Monsanto accused of price-fixing
Julian Borger in Washington
Wednesday January 7, 2004
The Guardian
http://www.guardian.co.uk/gmdebate/Story/0,2763,1117524,00.html
Monsanto, the corporate driving force behind the development of genetically modified food, held frequent meetings with its chief competitors and persuaded them to raise the price of GM seeds, it was reported yesterday.
Monsanto has admitted that meetings with senior executives of another agri-industrial giant, Pioneer Hi-Bred International Inc, took place in the late 1990s, but insists they were legal discussions about seed licensing agreements, rather than illegal price-fixing.
However, legal experts said that distinction was murky and predicted that an investigation would be launched.
"The problem is that you have competitors talking to each other, which makes you uneasy," said Lawrence White, an economics professor and antitrust expert at New York University.
"There are lots of legitimate reasons for them to be meeting, but the fact they were talking about prices makes you even more uneasy. You certainly have to worry here and my guess is the [justice department's] antitrust division is going to be looking very closely at this."
The justice department would not say yesterday whether a formal inquiry had begun.

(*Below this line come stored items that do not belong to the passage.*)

(** * Bike traffic map: the minute-bucketed traffic aggregation of [map.js]

    A shallow embedding of the aggregation core of [src/map.js]
    ([minutesSinceMidnight], the bucket-building pass, [filterByMinute],
    [computeStationTraffic]) and the properties its specification states
    about it.

    JavaScript arrays are lists, plain objects are finite maps from property
    names to values, the three globals of the script are the fields of a
    record that is threaded through a small state-and-exception monad. *)

From stdpp Require Import base numbers option list gmap strings.

Local Open Scope Z_scope.

(** ** Values and objects *)

(** The JavaScript values that occur as properties of a station record.
    Numbers that take part in a computation here are integers (counts);
    [VOther] stands for any value the code only copies (a fractional
    coordinate, a nested object), named by its JSON text. *)
Inductive Value :=
| VUndefined
| VNumber (n : Z)
| VString (s : string)
| VOther (json : string).

#[global] Instance Value_eq_dec : EqDecision Value.
Proof. solve_decision. Defined.

(** A plain object: property name to value.  A station is such an object,
    with (at least) the property [short_name]. *)
Abbreviation Obj := (gmap string Value).

(** A [Date] holds a time value in milliseconds, or is an Invalid Date (its
    time value is NaN), which is what [new Date(text)] yields for a text that
    does not parse. *)
Inductive Date :=
| InvalidDate
| DateOf (tv : Z).

#[global] Instance Date_eq_dec : EqDecision Date.
Proof. solve_decision. Defined.

(** A row of the trip CSV after the row conversion of the loader: the two
    station ids are strings, the two timestamps are [Date] objects. *)
Record Trip := mkTrip {
  start_station_id : string;
  end_station_id : string;
  started_at : Date;
  ended_at : Date
}.

#[global] Instance Trip_eq_dec : EqDecision Trip.
Proof. solve_decision. Defined.

(** ** Array primitives *)

(** [Array.prototype.slice]: a negative index counts from the end, both
    indices are clamped to the length, an absent [end] is the length. *)
Definition clamp_index (len k : Z) : Z :=
  if k <? 0 then Z.max (len + k) 0 else Z.min k len.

It is already investigating Monsanto for anti-competitive practices in the herbicide market.
A New York Times investigation found that executives from Monsanto and Pioneer Hi-Bred - the two biggest seed companies in the world, who account for 60% of the US market in maize and soybean seeds - met repeatedly between 1995 and 1999 to discuss licences under which Pioneer sold genetically altered seeds that had originally been developed by Monsanto.
The report quotes former executives, court papers and other documents as saying those talks involved the prices at which the seeds should be sold and how to keep those prices high.

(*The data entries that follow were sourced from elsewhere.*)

Lemma action_tokens_no_temperature (a : Action) :
  temperature a = None -> action_tokens a = action_head a ++ action_tail a.
Proof.
  intros Ha. unfold action_tokens. now rewrite Ha.
Qed.

Lemma action_tokens_with_temperature (a : Action) (t : Measurement) :
  action_tokens (with_temperature a t)
  = action_head a ++ VNumber (value_of t) :: action_tail a.
Proof. reflexivity. Qed.

Lemma step_gains_tokens (t : Measurement) (s s' : RecipeStep) :
  step_gains_temperature t s s' ->
  exists l1 l2,
    step_tokens s = l1 ++ l2
    /\ step_tokens s' = l1 ++ VNumber (value_of t) :: l2.
Proof.
  induction 1 as [pre a post ths cs adjs scs Ha
                 |acts pre s s' post cs adjs scs _ (l1 & l2 & Hs & Hs')].
  - exists (flat_map action_tokens pre ++ action_head a),
      (action_tail a ++ flat_map action_tokens post
       ++ flat_map cue_tokens cs ++ flat_map check_tokens scs
       ++ flat_map step_tokens ths).
    cbn [step_tokens actions cues sensoryChecks threads].
    rewrite !flat_map_app. cbn [flat_map].
    rewrite (action_tokens_no_temperature a Ha).
    rewrite action_tokens_with_temperature.
    split; rewrite <- ?app_assoc; reflexivity.
  - exists (flat_map action_tokens acts ++ flat_map cue_tokens cs
            ++ flat_map check_tokens scs ++ flat_map step_tokens pre ++ l1),
      (l2 ++ flat_map step_tokens post).
    cbn [step_tokens actions cues sensoryChecks threads].
    rewrite !flat_map_app. cbn [flat_map]. rewrite Hs, Hs'.
    split; rewrite <- ?app_assoc; reflexivity.
Qed.

Lemma recipe_gains_tokens (t : Measurement) (r r' : Recipe) :
  recipe_gains_temperature t r r' ->
  exists l1 l2,
    recipe_tokens r = l1 ++ l2
    /\ recipe_tokens r' = l1 ++ VNumber (value_of t) :: l2.
Proof.
  intros (Hing & pre & s & s' & post & Hsteps & Hsteps' & Hgain).
  destruct (step_gains_tokens t s s' Hgain) as (l1 & l2 & Hs & Hs').
  exists (map (fun e => VString (name e)) (ingredients r)
          ++ flat_map step_tokens pre ++ l1),
    (l2 ++ flat_map step_tokens post).
  unfold recipe_tokens. rewrite Hing, Hsteps, Hsteps'.
  rewrite !flat_map_app. cbn [flat_map]. rewrite Hs, Hs'.
  split; rewrite <- ?app_assoc; reflexivity.
Qed.

Lemma step_tokens_strip (s : RecipeStep) :
  step_tokens (strip_adjustments s) = step_tokens s.
Proof.
  induction s as [acts ths cs adjs scs IH] using RecipeStep_threads_ind.
  cbn [strip_adjustments step_tokens actions cues sensoryChecks threads].
  do 3 f_equal.
  induction IH as [|th ths Hth _ IHths]; [reflexivity|].
  cbn [map flat_map]. now rewrite Hth, IHths.
Qed.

Executives from two other seed companies, Novartis and Mycogen, said they also came under pressure from Monsanto to coordinate their pricing policies but rejected the approaches as potentially illegal.
Monsanto did not return calls seeking comment yesterday, but a spokeswoman, Lori Fisher, told the New York Times: "Monsanto did offer to expand and revise existing licences with Pioneer. In the context of a potentially new licence for technology, it is absolutely within the law to discuss the price and the means of compensation to the licensing party."

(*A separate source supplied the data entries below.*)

(** * AgriWater optimizer: the scheduling engine of [scripts/optimizer.py]

    A shallow embedding of [IrrigationScheduleOptimizer]: the MILP that
    [build_optimization_problem] formulates, the pipeline of
    [optimize_schedule] around the external solver, and the comparison
    of [compare_baseline_vs_optimized].

    Conventions of the model.
    - Numbers are exact rationals ([Q]); rounding of machine floats is
      outside the model.  What Python and numpy do on a division by
      zero is kept, because it decides control flow: Python's [/]
      raises [ZeroDivisionError], numpy's [/] yields [inf], [-inf] or
      [nan].
    - Hours are Python ints ([Z]); [range] is empty on a non-positive
      bound.
    - The dicts used as records ([pump_configs] entries, [tariff_config],
      [hour_data], the solution and the comparison) are records.
    - The MILP solver (PuLP with CBC) is an oracle handed to the
      pipeline; every call to it is recorded in the trace of the run,
      next to the one warning the pipeline prints on its own account.
      Constraint names are carried as labels.  PuLP refuses a second
      constraint of the same name; the model has no such failure, and
      the statements that conclude that a problem is formulated assume
      a fleet whose names do not clash ([distinct_names]).
    - The answer of the solver gives a value to every variable.  PuLP
      leaves a variable without value when it occurs with coefficient
      zero only (a pump with neither capacity nor power, over a single
      hour), and reading it fails; such fleets are outside the model,
      and [every_pump_counts] describes the others.
    - The baseline frame is the list of its rows, each with the three
      columns the comparison reads.  A frame without any row, which in
      pandas may have no column to sum, is outside the model. *)

From Stdlib Require Import List Ascii String ZArith QArith Lia Lqa Bool FinFun.
Import ListNotations.
(** * Tree_gen.py: class-file tree generator

    A shallow embedding of [Assets/Scripts/Runtime/Framework/Tree_gen.py]:
    the Extractor ([extract_class_info]), the Tree Walker
    ([scan_directory]) and the document assembler ([generate_markdown]),
    together with the properties of the specification that concern them.

    Python [str] values are sequences of Unicode code points; they are
    modelled as lists of code points ([N]), so that lengths, slices and
    comparisons count code points the way Python does. *)

From Stdlib Require Import String Ascii.
From Stdlib Require Import List NArith ZArith Bool Lia Sorted Permutation.
Import ListNotations.

Set Implicit Arguments.

(** ** Python strings *)

Module PyStr.

Definition char := N.
Definition str := list char.

(** ASCII literal of the source, as a sequence of code points. *)
Definition lit (s : String.string) : str :=
  map N_of_ascii (String.list_ascii_of_string s).

Arguments lit s%_string.

Definition NL : char := 10%N.      (* '\n' *)
Definition SP : char := 32%N.      (* ' '  *)
Definition SLASH : char := 47%N.   (* '/'  *)

(** [str.isspace] on one code point, which is also the class [\s] of a
    [str] pattern: the ASCII table (TAB..CR, FS..US, SPACE) and the code
    points with the Unicode White_Space property. *)
Definition isspace (c : char) : bool :=
  ((9 <=? c) && (c <=? 13) || (28 <=? c) && (c <=? 32)
   || (c =? 0x85) || (c =? 0xA0) || (c =? 0x1680)
   || (0x2000 <=? c) && (c <=? 0x200A)
   || (c =? 0x2028) || (c =? 0x2029) || (c =? 0x202F)
   || (c =? 0x205F) || (c =? 0x3000))%N.

Definition char_eqb (a b : char) : bool := N.eqb a b.

Fixpoint str_eqb (a b : str) : bool :=
  match a, b with
  | [], [] => true
  | x :: a', y :: b' => char_eqb x y && str_eqb a' b'
  | _, _ => false
  end.

(** [s.startswith(p)] *)
Fixpoint startswith (s p : str) {struct p} : bool :=
  match p, s with
  | [], _ => true
  | x :: p', y :: s' => char_eqb x y && startswith s' p'
  | _ :: _, [] => false
  end.

(** [s.endswith(p)] *)
Definition endswith (s p : str) : bool := startswith (rev s) (rev p).

(** [sub in s] *)
Fixpoint contains (sub s : str) : bool :=
  startswith s sub ||
  match s with
  | [] => false
  | _ :: s' => contains sub s'
  end.

(** [s.lstrip()], [s.rstrip()], [s.strip()] *)
Fixpoint lstrip (s : str) : str :=
  match s with
  | c :: s' => if isspace c then lstrip s' else s
  | [] => []
  end.

Definition rstrip (s : str) : str := rev (lstrip (rev s)).

Definition strip (s : str) : str := rstrip (lstrip s).

(** [s.replace(a, b)] for one-character [a] and [b]. *)
Definition replace_char (a b : char) (s : str) : str :=
  map (fun c => if char_eqb c a then b else c) s.

(** [s.split('\n')] *)
Fixpoint split_nl (s : str) : list str :=
  match s with
  | [] => [[]]
  | c :: s' =>
      if char_eqb c NL then [] :: split_nl s'
      else match split_nl s' with
           | l :: ls => (c :: l) :: ls
           | [] => [[c]]
           end
  end.

(** [sep.join(parts)] *)
Fixpoint join (sep : str) (parts : list str) : str :=
  match parts with
  | [] => []
  | [p] => p
  | p :: ps => p ++ sep ++ join sep ps
  end.

(** Comparison of strings: lexicographic on code points, which is the
    order [sorted] uses on a list of [str]. *)
Fixpoint str_leb (a b : str) : bool :=
  match a, b with
  | [], _ => true
  | _ :: _, [] => false
  | x :: a', y :: b' =>
      if (x <? y)%N then true
      else if (y <? x)%N then false
      else str_leb a' b'
  end.

(** [sorted(l)]: a stable sort; insertion from the right keeps equal
    elements in their order. *)
Fixpoint insert_sorted (x : str) (l : list str) : list str :=
  match l with
  | [] => [x]
  | y :: l' => if str_leb x y then x :: l else y :: insert_sorted x l'
  end.

Definition sorted (l : list str) : list str :=
  fold_right insert_sorted [] l.

(** [str(n)] for a non-negative [int], as in an f-string. *)
Fixpoint digits (u : Decimal.uint) : str :=
  match u with
  | Decimal.Nil => []
  | Decimal.D0 u => 48%N :: digits u
  | Decimal.D1 u => 49%N :: digits u
  | Decimal.D2 u => 50%N :: digits u
  | Decimal.D3 u => 51%N :: digits u
  | Decimal.D4 u => 52%N :: digits u
  | Decimal.D5 u => 53%N :: digits u
  | Decimal.D6 u => 54%N :: digits u
  | Decimal.D7 u => 55%N :: digits u
  | Decimal.D8 u => 56%N :: digits u
  | Decimal.D9 u => 57%N :: digits u
  end.

Definition str_of_nat (n : nat) : str := digits (Nat.to_uint n).

(** [enumerate(l)], counting from [i]. *)
Fixpoint enumerate_from {A : Type} (i : nat) (l : list A) : list (nat * A) :=
  match l with
  | [] => []
  | x :: l' => (i, x) :: enumerate_from (S i) l'
  end.

Definition enumerate {A : Type} (l : list A) : list (nat * A) :=
  enumerate_from 0 l.

End PyStr.

Import PyStr.

(** ** The fragment of [re] the program uses

    Every pattern of the source is a sequence of literals, an
    alternation of literals, and repetitions of one character class,
    some of them inside a capturing group.  The matcher is the
    backtracking matcher of [re]: each item tries its possible lengths
    in priority order (greedy: longest first; lazy: shortest first; an
    alternation: its branches left to right) and the first length for
    which the rest of the pattern matches is kept. *)

Module Re.

Inductive cls : Type :=
| Any      (* [.] under [re.DOTALL] *)
| Space    (* [\s] *)
| Word.    (* [\w] *)

Inductive atom : Type :=
| Lit (s : str)                  (* literal text *)
| Alt (branches : list str)      (* [a|b|c] of literals *)
| Greedy (lo : nat) (c : cls)    (* [c*] for [lo = 0], [c+] for [lo = 1] *)
| Lazy (c : cls).                (* [c*?] *)

(** An item is an atom and whether it is a capturing group. *)
Definition item : Type := (atom * bool)%type.
Definition pattern : Type := list item.

Definition plain (a : atom) : item := (a, false).
Definition group (a : atom) : item := (a, true).

Section Matcher.

(** [str.isalnum] on a code point above the ASCII range: the Unicode
    character database of the interpreter. *)
Variable unicode_alnum : char -> bool.

(** The class [\w] of a [str] pattern: alphanumeric or underscore. *)
Definition isword (c : char) : bool :=
  if (c <? 128)%N then
    ((48 <=? c) && (c <=? 57) || (65 <=? c) && (c <=? 90)
     || (97 <=? c) && (c <=? 122) || (c =? 95))%N
  else unicode_alnum c.

Definition in_cls (k : cls) (c : char) : bool :=
  match k with
  | Any => true
  | Space => isspace c
  | Word => isword c
  end.

(** Length of the longest prefix of [s] made of characters of [k]. *)
Fixpoint span (k : cls) (s : str) : nat :=
  match s with
  | c :: s' => if in_cls k c then S (span k s') else 0
  | [] => 0
  end.

(** The lengths an atom can consume at the head of [s], in the order
    the matcher tries them. *)
Definition candidates (a : atom) (s : str) : list nat :=
  match a with
  | Lit l => if startswith s l then [length l] else []
  | Alt ls => map (@length char) (filter (startswith s) ls)
  | Greedy lo k => rev (seq lo (S (span k s) - lo))
  | Lazy k => seq 0 (S (span k s))
  end.

Fixpoint first_some {A B : Type} (f : A -> option B) (l : list A) : option B :=
  match l with
  | [] => None
  | x :: l' => match f x with
               | Some r => Some r
               | None => first_some f l'
               end
  end.

(** Match [p] at the head of [s]: the captured groups, in order, and
    the text left after the match. *)
Fixpoint match_here (p : pattern) (s : str) : option (list str * str) :=
  match p with
  | [] => Some ([], s)
  | (a, g) :: p' =>
      first_some
        (fun n =>
           match match_here p' (skipn n s) with
           | Some (gs, rest) =>
               Some (if g then firstn n s :: gs else gs, rest)
           | None => None
           end)
        (candidates a s)
  end.

(** [re.search(p, s)]: the groups of the leftmost match. *)
Fixpoint search (p : pattern) (s : str) : option (list str) :=
  match match_here p s with
  | Some (gs, _) => Some gs
  | None => match s with
            | [] => None
            | _ :: s' => search p s'
            end
  end.

(** [m.group(n)] for [n >= 1]. *)
Definition group_of (n : nat) (gs : list str) : str := nth (n - 1) gs [].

Monsanto's critics have long accused the company of marketing policies aimed at making farmers around the world dependent on its GM technology and its seeds.
In 1999, a group of farmers in the national family farm coalition (NFFC) took the corporation to court, accusing it of forming a cartel aimed at monopolising the market in GM maize and soya seeds. A court rejected the antitrust charges but the NFFC is appealing against the decision.
Bill Christison, the former head of the farmers' coalition, said yesterday. "We are giving away the seeds of the world to a handful of corporations who are going to own all our food production."